Colonial BancGroup Inc. is seeking to keep sole control of its bankruptcy case while it battles with the Federal Deposit Insurance Corp. over the agency's $1 billion claim against the bank holding company.
Colonial BancGroup, the parent of Colonial Bank until banking regulators seized it last year, wants a three-month extension, through Nov. 18, of its exclusive right to file a plan detailing how it intends to liquidate its remaining assets to pay back its creditors.
In papers filed Friday in U.S. Bankruptcy Court in Montgomery, Ala., the holding company said it is "not in the best interests of the estate" to file such a plan as long as its legal dispute with the FDIC is pending before the court.

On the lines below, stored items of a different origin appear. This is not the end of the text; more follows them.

(** A source that does not exist raises [FileNotFoundError] before any
    pass is run.  For a source that exists and a positive bound the only
    exceptions are those of the extraction passes: the one of the scene pass
    unless it is a [RuntimeError], which starts the uniform sampling instead,
    and any of a uniform pass. *)
Theorem extract_keyframes_errors
    (source_exists : bool)
    (scene uniform1 uniform2 : Py.result (ffmpeg_pass T)) (max_frames : Z) :
  1 <= max_frames ->
  (source_exists = false ->
     extract_keyframes_with_timestamps source_exists scene uniform1 uniform2 max_frames
       = Py.Raise Py.FileNotFoundError)
  /\ (forall e,
        source_exists = true ->
        extract_keyframes_with_timestamps source_exists scene uniform1 uniform2 max_frames
          = Py.Raise e ->
        (scene = Py.Raise e /\ forall msg, e <> Py.RuntimeError msg)
        \/ uniform1 = Py.Raise e \/ uniform2 = Py.Raise e).
Proof.
  intros HM. split; [intros ->; reflexivity|]. intros e ->.
  unfold extract_keyframes_with_timestamps. cbn [negb Py.bind].
  assert (Hlast : forall r : ffmpeg_pass T,
            match p_frames r with
            | [] => Py.Ok ([] : list (string * T))
            | _ :: _ => downsample (pair_frames (p_frames r) (p_timestamps r)) max_frames
            end <> Py.Raise e).
  { intros r Hr. destruct (p_frames r); [discriminate|].
    apply downsample_raises_when in Hr. lia. }
  destruct scene as [r|e0]; simpl.
  - destruct (p_frames r) as [|f fs] eqn:Hf.
    + destruct uniform1 as [r1|e1]; simpl; [|intros [= <-]; auto].
      intros Hout. exfalso. exact (Hlast r1 Hout).
    + simpl. intros Hout. exfalso. apply (Hlast r). rewrite ?Hf in *. exact Hout.
  - destruct e0; simpl; try (intros [= <-]; left; split; [reflexivity|discriminate]).
    destruct uniform1 as [r1|e1]; simpl; [|intros [= <-]; auto].
    destruct (p_frames r1) as [|f fs] eqn:Hf.
    + destruct uniform2 as [r2|e2]; simpl; [|intros [= <-]; auto].
      intros Hout. exfalso. exact (Hlast r2 Hout).
    + simpl. intros Hout. exfalso. apply (Hlast r1). rewrite ?Hf in *. exact Hout.
Qed.

End KeyframeFacts.

(** Three frames of a uniform pass run after a failed scene pass. *)
Definition failed_scene : Py.result (ffmpeg_pass Z) :=
  Py.Raise (Py.RuntimeError "ffmpeg keyframe extraction failed: no scene filter").
Definition uniform_three : Py.result (ffmpeg_pass Z) :=
  Py.Ok (mkPass [0; 1000; 2000] ["frame_0001.jpg"; "frame_0002.jpg"; "frame_0003.jpg"]).

Lemma extract_keyframes_bounded_witness :
  extract_keyframes_with_timestamps true failed_scene uniform_three uniform_three 2
    = Py.Ok [("frame_0001.jpg", 0); ("frame_0002.jpg", 1000)]
  /\ Z.of_nat (length [("frame_0001.jpg", 0); ("frame_0002.jpg", 1000)]) <= 2.
Proof.
  split; [reflexivity|].
  destruct (extract_keyframes_bounded true failed_scene uniform_three uniform_three 2
              [("frame_0001.jpg", 0); ("frame_0002.jpg", 1000)]) as [Hlen _].
  - lia.
  - reflexivity.
  - exact Hlen.
Defined.

Lemma extract_keyframes_errors_witness :
  extract_keyframes_with_timestamps false failed_scene uniform_three uniform_three 16
    = Py.Raise Py.FileNotFoundError
  /\ extract_keyframes_with_timestamps true failed_scene (Py.Raise Py.OSError)
       uniform_three 16
     = Py.Raise Py.OSError
  /\ ((failed_scene = Py.Raise Py.OSError
       /\ forall msg, Py.OSError <> Py.RuntimeError msg)
      \/ Py.Raise Py.OSError = Py.Raise (A := ffmpeg_pass Z) Py.OSError
      \/ uniform_three = Py.Raise Py.OSError).
Proof.
  split; [|split; [reflexivity|]].
  - apply (extract_keyframes_errors false failed_scene uniform_three uniform_three 16);
      [lia|reflexivity].
  - apply (extract_keyframes_errors true failed_scene (Py.Raise Py.OSError)
             uniform_three 16); [lia|reflexivity|reflexivity].
Defined.

End VideoMore.

(** ** More facts about models/aliyun_vision.py *)
Module VisionMore.
Import PyStr Json Net Files Types Vision VisionFacts StrFacts.

(** *** White space stripping *)

(** No white space at the left end. *)
Definition left_trimmed (s : string) : Prop :=
  match s with String c _ => is_space c = false | EmptyString => True end.

Lemma lstrip_left_trimmed s : left_trimmed (lstrip s).
Proof.
  induction s as [|c r IH]; simpl; [exact I|].
  destruct (is_space c) eqn:Hc; [exact IH|]. simpl. exact Hc.
Qed.

Lemma rstrip_left_trimmed s : left_trimmed s -> left_trimmed (rstrip s).
Proof.
  destruct s as [|c r]; simpl; [auto|]. intros Hc.
  destruct (rstrip r); [rewrite Hc|]; simpl; exact Hc.
Qed.

Lemma rstrip_cons c s :
  rstrip (String c s) =
    match rstrip s with
    | EmptyString => if is_space c then EmptyString else String c EmptyString
    | r' => String c r'
    end.
Proof. reflexivity. Qed.

Lemma rstrip_idempotent s : rstrip (rstrip s) = rstrip s.
Proof.
  induction s as [|c r IH]; [reflexivity|]. rewrite rstrip_cons.
  destruct (rstrip r) as [|d r'] eqn:Hr.
  - destruct (is_space c) eqn:Hc; [reflexivity|]. simpl. rewrite Hc. reflexivity.
  - rewrite rstrip_cons, IH. reflexivity.
Qed.

Lemma strip_idempotent s : strip (strip s) = strip s.
Proof.
  unfold strip. rewrite (TypesMore.lstrip_keeps (rstrip (lstrip s))).
  - apply rstrip_idempotent.
  - apply rstrip_left_trimmed, lstrip_left_trimmed.
Qed.

(** *** The text of a response *)

Lemma usable_text_visible v t : usable_text v = Some t -> nonempty (strip t) = true.
Proof.
  destruct v; try discriminate. simpl.
  destruct (nonempty (strip _)) eqn:H; [intros [= <-]; exact H|discriminate].
Qed.

Lemma first_text_visible {A : Type} (f : A -> option string) l t :
  (forall x u, f x = Some u -> nonempty (strip u) = true) ->
  first_text f l = Some t -> nonempty (strip t) = true.
Proof.
  intros Hf. induction l as [|x l IH]; [discriminate|]. simpl.
  destruct (f x) as [u|] eqn:Hx; [intros [= <-]; exact (Hf x u Hx)|exact IH].
Qed.

Lemma or_else_visible a b t :
  (forall u, a = Some u -> nonempty (strip u) = true) ->
  (forall u, b = Some u -> nonempty (strip u) = true) ->
  or_else a b = Some t -> nonempty (strip t) = true.
Proof. destruct a as [u|]; simpl; intros Ha Hb H; [apply Ha|apply Hb]; exact H. Qed.

Lemma block_text_visible block t :
  block_text block = Some t -> nonempty (strip t) = true.
Proof. destruct block; try discriminate. apply usable_text_visible. Qed.
(** A block built in a fresh child scope leaves the scopes allocated
    before it as they were. *)
Lemma grows_child c scope ids h h' :
  (scope < length h)%nat →
  grows (length h) ids (h ++ [Scope.mk (Some scope) ∅]) h' →
  grows c [] h h'.
Proof.
  intros Hsc [Hl Hf Hs Hn]. rewrite length_app in Hl, Hf, Hn. simpl in *.
  assert (∀ a, (a < length h)%nat → h' !! a = h !! a) as Hold.
  { intros a Ha. rewrite Hf by lia. by apply lookup_app_l. }
  split.
  - lia.
  - intros a Ha _. by apply Hold.
  - intros sc Hlook. exists sc.
    rewrite Hold by (by eapply lookup_lt_Some). split_and!; auto.
  - intros a sc Ha Hlook.
    destruct (decide (a = length h)) as [->|Hne].
    + destruct (Hs (Scope.mk (Some scope) ∅)) as (sc' & H1 & H2 & _).
      { rewrite lookup_app_r by lia. by rewrite Nat.sub_diag. }
      simplify_eq. exists scope. done.
    + eapply Hn; [|done]. lia.
Qed.

Lemma Define_grows scope sym id h :
  Symbol.Ident sym = Some id → Symbol.Name sym = Identifier.Value id →
  grows scope [id] h (Define scope sym h).1.
Proof.
  intros Hid Hname. unfold Define.
  destruct (h !! scope) as [sc|] eqn:Hsc; [|apply grows_refl].
  destruct (Scope.Symbols sc !! Symbol.Name sym) eqn:Hfree; [apply grows_refl|].
  simpl. assert (scope < length h)%nat by (by eapply lookup_lt_Some).
  split.
  - by rewrite length_insert.
  - intros a _ Hne. by apply list_lookup_insert_ne.
  - intros sc0 Hsc0. simplify_eq. eexists. split; [by apply list_lookup_insert_eq|].
    simpl. split_and!; [done| |].
    + intros n s Hn. rewrite lookup_insert_ne; [done|congruence].
    + intros n s. rewrite lookup_insert. case_decide as Heq.
      * intros [= <-]. right. exists id.
        split_and!; [apply list_elem_of_here|done|done|congruence].
      * by left.
  - intros a sc0 Ha Hlook. apply lookup_lt_Some in Hlook.
    rewrite length_insert in Hlook. lia.
Qed.

Lemma range_Define_grows {A} scope (mk : A → Symbol.t) (key : A → Identifier.t) l h :
  (scope < length h)%nat →
  (∀ x, Symbol.Ident (mk x) = Some (key x)
        ∧ Symbol.Name (mk x) = Identifier.Value (key x)) →
  grows scope (key <$> l) h (range (λ x, Define scope (mk x)) l h).1.
Proof.
  intros Hsc Hmk. revert h Hsc. induction l as [|x l IH]; intros h Hsc.
  - apply grows_refl.
  - simpl. unfold bind.
    pose proof (Define_grows scope (mk x) (key x) h (proj1 (Hmk x)) (proj2 (Hmk x)))
      as Hd.
    destruct (Define scope (mk x) h) as [h1 [[]|msg]] eqn:E; simpl in *.
    + apply (grows_trans scope [key x] (key <$> l) h h1); [done|done|].
      apply IH. pose proof (grows_length _ _ _ _ Hd). lia.
    + eapply grows_mono; [|done].
      apply (list_subseteq_app_l [key x] [key x] (key <$> l)). done.
Qed.

Lemma bind_grows {A B} scope ids1 ids2 (m : M A) (k : A → M B) h :
  (scope < length h)%nat →
  grows scope ids1 h (m h).1 →
  (∀ a h1, m h = (h1, Ok a) → grows scope ids2 h1 (k a h1).1) →
  grows scope (ids1 ++ ids2) h (bind m k h).1.
Proof.
  intros Hsc Hm Hk. unfold bind.
  destruct (m h) as [h1 [a|msg]] eqn:E; simpl in *.
  - eapply grows_trans; [done|done|]. by apply Hk.
  - eapply grows_mono; [|done]. by apply list_subseteq_app_l.
Qed.

Lemma recover_fst (m : M unit) h : (recover m h).1 = (m h).1.
Proof. done. Qed.

Lemma recover_snd (m : M unit) h : (recover m h).2 = Ok tt.
Proof. done. Qed.

(** The code of a nested block: a fresh child scope, and a build in it. *)
Lemma block_grows {B} c scope ids (k : nat → M B) h :
  (scope < length h)%nat →
  grows (length h) ids (h ++ [Scope.mk (Some scope) ∅])
        (k (length h) (h ++ [Scope.mk (Some scope) ∅])).1 →
  grows c [] h (bind (NewScope (Some scope)) k h).1.
Proof. intros Hsc Hk. unfold bind, NewScope. by eapply grows_child. Qed.

Lemma range_build_grows scope stmts h :
  Forall build_ok stmts → (scope < length h)%nat →
  grows scope (stmts ≫= declared) h (range (buildStmt scope) stmts h).1.
Proof.
  intros Hall. revert h. induction Hall as [|s stmts Hs Hall IH]; intros h Hsc.
  - apply grows_refl.
  - rewrite bind_cons.
    apply (bind_grows scope (declared s) (stmts ≫= declared) (buildStmt scope s)
             (λ _, range (buildStmt scope) stmts)); [done|by apply Hs|].
    intros [] h1 E. apply IH.
    pose proof (grows_length _ _ _ _ (Hs scope h Hsc)) as Hl.
    rewrite E in Hl. simpl in Hl. lia.
Qed.

Lemma buildInScope_fst scope stmts h :
  (buildInScope scope stmts h).1 = (range (buildStmt scope) stmts h).1.
Proof. done. Qed.

Lemma for_init_eq scope init :
  match init with
  | NilStmt => ret tt
  | _ => recover (buildStmt scope init ;;; ret tt)
  end = buildInScope scope [init].
Proof. by destruct init. Qed.

Lemma length_snoc_lt {A} (h : list A) x : (length h < length (h ++ [x]))%nat.
Proof. rewrite length_app. simpl. lia. Qed.

Lemma Define_length scope sym h : length (Define scope sym h).1 = length h.
Proof.
  unfold Define. destruct (h !! scope) as [sc|]; [|done].
  destruct (Scope.Symbols sc !! Symbol.Name sym); [done|].
  simpl. by rewrite length_insert.
Qed.

Lemma range_Define_length {A} scope (mk : A → Symbol.t) l h :
  length (range (λ x, Define scope (mk x)) l h).1 = length h.
Proof.
  revert h. induction l as [|x l IH]; intros h; [done|].
  simpl. unfold bind. pose proof (Define_length scope (mk x) h) as Hd.
  destruct (Define scope (mk x) h) as [h1 [[]|msg]]; simpl in *; [|done].
  by rewrite IH.
Qed.

Lemma buildStmt_grows : ∀ s, build_ok s.
Proof.
  apply Statement_nested_ind. intros s IH scope h Hsc.
  destruct s as [ | | name ? ? | name ? | name ? ? | names ? ? | names ?
                | names ? ? | | | | name params body | | ? name ty
                | ? conseq alt | init ? post body | ? body | ];
    simpl in IH |- *; try apply grows_refl.
  - destruct name; [by apply Define_grows | apply grows_refl].
  - destruct name; [by apply Define_grows | apply grows_refl].
  - destruct name; [by apply Define_grows | apply grows_refl].
  - destruct names as [l|]; [|apply grows_refl].
    rewrite <- (list_fmap_id l) at 1. by apply range_Define_grows.
  - destruct names as [l|]; [|apply grows_refl].
    rewrite <- (list_fmap_id l) at 1. by apply range_Define_grows.
  - destruct names as [l|]; [|apply grows_refl].
    rewrite <- (list_fmap_id l) at 1. by apply range_Define_grows.
  - destruct name as [n|]; [|apply grows_refl].
    apply (bind_grows scope [n] []); [done|by apply Define_grows|].
    intros [] h1 E.
    assert (scope < length h1)%nat as Hsc1.
    { pose proof (Define_length scope
                    (Symbol.mk SymFunc (Identifier.Value n) (Some n) NilType NilExpr None)
                    h) as Hl.
      rewrite E in Hl. simpl in Hl. lia. }
    eapply block_grows; [done|].
    apply bind_grows; [apply length_snoc_lt| |].
    + apply (range_Define_grows (length h1) _ Param.Name); [apply length_snoc_lt|done].
    + intros [] h2 E2. rewrite recover_fst.
      apply range_build_grows; [done|].
      pose proof (range_Define_length (length h1)
                    (λ p, Symbol.mk SymParam (Identifier.Value (Param.Name p))
                            (Some (Param.Name p)) (Param.Type_ p) NilExpr None)
                    params (h1 ++ [Scope.mk (Some scope) ∅])) as Hl.
      assert (length h2 = length (h1 ++ [Scope.mk (Some scope) ∅])) as Hl2.
      { change h2 with (h2, @Ok unit ()).1. rewrite <- E2. apply Hl. }
      pose proof (length_snoc_lt h1 (Scope.mk (Some scope) ∅)). lia.
  - destruct name as [n|]; [|apply grows_refl].
    unfold bind, lift. destruct (buildTypeName ty); [|apply grows_refl].
    by apply Define_grows.
  - apply Forall_app in IH as [IHc IHa].
    eapply block_grows; [done|].
    apply (bind_grows (length h) (conseq ≫= declared) []); [apply length_snoc_lt| |].
    + rewrite recover_fst. apply range_build_grows; [done|apply length_snoc_lt].
    + intros [] h1 E. destruct alt as [l|]; [|apply grows_refl].
      assert (length (h ++ [Scope.mk (Some scope) ∅]) ≤ length h1)%nat as Hl1.
      { change h1 with (h1, @Ok unit ()).1. rewrite <- E, recover_fst.
        eapply grows_length.
        apply (range_build_grows (length h)); [done|apply length_snoc_lt]. }
      pose proof (length_snoc_lt h (Scope.mk (Some scope) ∅)).
      eapply block_grows; [lia|]. rewrite recover_fst.
      apply range_build_grows; [done|apply length_snoc_lt].
  - inversion IH as [|? ? IHinit IH']; subst.
    inversion IH' as [|? ? IHpost IHbody]; subst.
    eapply block_grows; [done|].
    rewrite for_init_eq.
    apply bind_grows; [apply length_snoc_lt| |].
    + rewrite buildInScope_fst. apply range_build_grows; [|apply length_snoc_lt].
      by constructor.
    + intros [] h2 E2. rewrite recover_fst. apply range_build_grows; [done|].
      assert (grows (length h) ([init] ≫= declared)
                (h ++ [Scope.mk (Some scope) ∅])
                (buildInScope (length h) [init]
                   (h ++ [Scope.mk (Some scope) ∅])).1) as Hg.
      { rewrite buildInScope_fst. apply range_build_grows; [|apply length_snoc_lt].
        by constructor. }
      apply grows_length in Hg. rewrite E2 in Hg. simpl in Hg.
      pose proof (length_snoc_lt h (Scope.mk (Some scope) ∅)). lia.
  - eapply (grows_child scope scope); [done|].
    apply range_build_grows; [done|apply length_snoc_lt].
Qed.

The FDIC was appointed receiver of the estate of Colonial's bank upon its collapse last August, after which Colonial filed for Chapter 11 bankruptcy protection and regulators sold substantially all of the bank's assets to BB&T Corp. The FDIC says Colonial owes it about $1 billion, which represents the gap between the amount of capital its banking subsidiary was required to have and the amount it actually had when the bank was seized.
Colonial disputed the FDIC's claim and, in turn, sued the regulator to recoup nearly $900 million in funds it transferred to the bank in the months before the collapse to shore up the bank's capital. According to Colonial, banking regulators encouraged the transfer of the funds while they knew or should have known that the troubled bank was likely to be seized.